[What is being asked] Please give back word for word the lines of the material below between the line containing "(forall h, h" and the line containing "intros hrefs. cbn", inclusive.

[Materials provided]
⁂
(* ===== verification/SnippetStoreFacts.v ===== *)
(** * The store of the snippet service: versions and deletions

    Every operation keeps the versions of a document ascending and its latest
    version the last of them.  Without faults, a deletion removes exactly the
    versions that the filters of the request select, and the documents of
    which nothing is left. *)

From Stdlib Require Import ZArith Lia String.
From S2P Require Import Prelude Commands SortedSlice Slices IdFilter Snippets SnippetStore.

(** ** Normalizing *)
Lemma ContentClone_id c : Content_Clone c = c.
Proof. by destruct c as [[]|]. Qed.
Lemma Configuration_Clone_id c : Configuration_Clone c = c.
Proof.
  destruct c as [i v n rs o t]. unfold Configuration_Clone. cbn. f_equal.
  induction rs as [|[h c l] rs IH]; [done|]. cbn. rewrite IH. f_equal.
  unfold Configuration_Resource_Clone. cbn. by rewrite ContentClone_id.
Qed.
Lemma Condition_Clone_id c : Condition_Clone c = c.
Proof. by destruct c. Qed.

(** A normalized configuration names each href once, in ascending order, and
    the hrefs of the configuration it was made of. *)
Theorem Configuration_Normalize_hrefs `{!Slices, !SlicesLaws} c :
  let hrefs rs := cr_Href <$> rs in
  ascending (hrefs (cfg_Resources (Configuration_Normalize c))) /\
  (forall h, h ∈ hrefs (cfg_Resources (Configuration_Normalize c)) <-> h ∈ hrefs (cfg_Resources c)) /\
  forall r, r ∈ cfg_Resources (Configuration_Normalize c) -> r ∈ cfg_Resources c.
Proof.
  intros hrefs. cbn [Configuration_Normalize set_Resources cfg_Resources]. unfold normalizeResources.
  set (cmp := fun i j => strings_Compare (cr_Href i) (cr_Href j)).
  set (l := SortFunc cmp (cfg_Resources c)).
  assert (Hs : StronglySorted String.le (cr_Href <$> l)).
  { pose proof (SortFunc_sorted cmp (cfg_Resources c)
      (weak_order_key strings_Compare cr_Href strings_Compare_weak)) as Hs. fold l in Hs.
    induction Hs as [|x k _ IH Hx]; cbn; constructor; [done|].
    apply Forall_fmap. eapply Forall_impl; [exact Hx|]. intros y. apply strings_Compare_le. }
  assert (Hp : forall r, r ∈ l <-> r ∈ cfg_Resources c) by (intros r; unfold l; by rewrite SortFunc_perm).
  destruct (CompactFunc_keys cr_Href String.le same_href
    ltac:(intros; unfold same_href; apply String.eqb_eq) l Hs) as [Hk Hss].
  split_and!.
  - unfold ascending, hrefs. clear -Hss.
    induction Hss as [|x k _ IH Hx]; constructor; [done|].
    eapply Forall_impl; [exact Hx|]. intros y [Hle Hne]. apply str_lt_ne. by split.
  - intros h. unfold hrefs. rewrite Hk, !list_elem_of_fmap. by setoid_rewrite Hp.
  - intros r Hr. apply Hp. by eapply elem_of_CompactFunc.
Qed.

(** ** Well-formed documents *)
Section collection.
Context {V : Type} `{!Versioned V}.
Context (v_setVersion_version : forall n v, v_Version (v_setVersion n v) = n).
Implicit Types (d : Doc V) (docs : list (Doc V)).

Definition doc_wf d : Prop :=
  StronglySorted Z.lt (v_Version <$> doc_Versions d) /\ doc_Latest d = last (doc_Versions d).
Definition collection_wf docs : Prop := NoDup (doc_Id <$> docs) /\ Forall doc_wf docs.

Lemma StronglySorted_filter_fmap {A} (P : A -> Prop) `{!forall x, Decision (P x)} (f : A -> Z) l :
  StronglySorted Z.lt (f <$> l) -> StronglySorted Z.lt (f <$> filter P l).
Proof.
  induction l as [|x l IH]; [done|]. rewrite fmap_cons, filter_cons. intros [Hs Hx]%StronglySorted_inv.
  case_decide; [|by apply IH]. rewrite fmap_cons. constructor; [by apply IH|].
  rewrite Forall_fmap, Forall_forall in *. intros y Hy. apply list_elem_of_filter in Hy as [_ Hy].
  by apply Hx.
Qed.

Lemma getVersionsPipeline_sorted vs b e d :
  doc_wf d -> StronglySorted Z.lt (v_Version <$> getVersionsPipeline vs b e d).
Proof.
  intros [Hs _]. unfold getVersionsPipeline. destruct (Nat.eqb _ _); [done|].
  by apply StronglySorted_filter_fmap.
Qed.
Lemma exclude_versions_wf vs b d : doc_wf d -> doc_wf (exclude_versions vs b d).
Proof. intros Hd. split; [by apply getVersionsPipeline_sorted|done]. Qed.

Lemma StronglySorted_snoc l x :
  StronglySorted Z.lt l -> (forall y, last l = Some y -> (y < x)%Z) -> StronglySorted Z.lt (l ++ [x]).
Proof.
  intros Hs Hl. apply StronglySorted_app. split_and!; [|done|repeat constructor].
  intros y z Hy ->%list_elem_of_singleton. destruct l as [|w l _] using rev_ind; [by apply not_elem_of_nil in Hy|].
  rewrite last_snoc in Hl. specialize (Hl w eq_refl). apply elem_of_app in Hy as [Hy|Hy].
  - apply StronglySorted_app in Hs as (Hs & _ & _). specialize (Hs y w Hy ltac:(by left)). lia.
  - by apply list_elem_of_singleton in Hy as ->.
Qed.

Lemma update_doc_wf new version d :
  doc_wf d -> newer version d = true -> v_Version new = version -> doc_wf (update_doc new version d).
Proof.
  intros [Hs Hl] Hn Hv. split; [|cbn; by rewrite last_snoc].
  cbn [update_doc with_versions doc_Versions]. rewrite fmap_app. cbn.
  apply StronglySorted_snoc; [done|]. intros y. rewrite fmap_last, <- Hl.
  intros Hy. apply fmap_Some in Hy as (l & Hlat & ->). rewrite Hlat.
  unfold newer in Hn. rewrite Hlat in Hn. destruct (Z.eqb_spec version 0) as [->|Hne].
  - rewrite v_setVersion_version. lia.
  - rewrite Hv. by apply Z.ltb_lt in Hn.
Qed.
⁂
[Exercise result]
  (forall h, h ∈ hrefs (cfg_Resources (Configuration_Normalize c)) <-> h ∈ hrefs (cfg_Resources c)) /\
  forall r, r ∈ cfg_Resources (Configuration_Normalize c) -> r ∈ cfg_Resources c.
Proof.
  intros hrefs. cbn [Configuration_Normalize set_Resources cfg_Resources]. unfold normalizeResources.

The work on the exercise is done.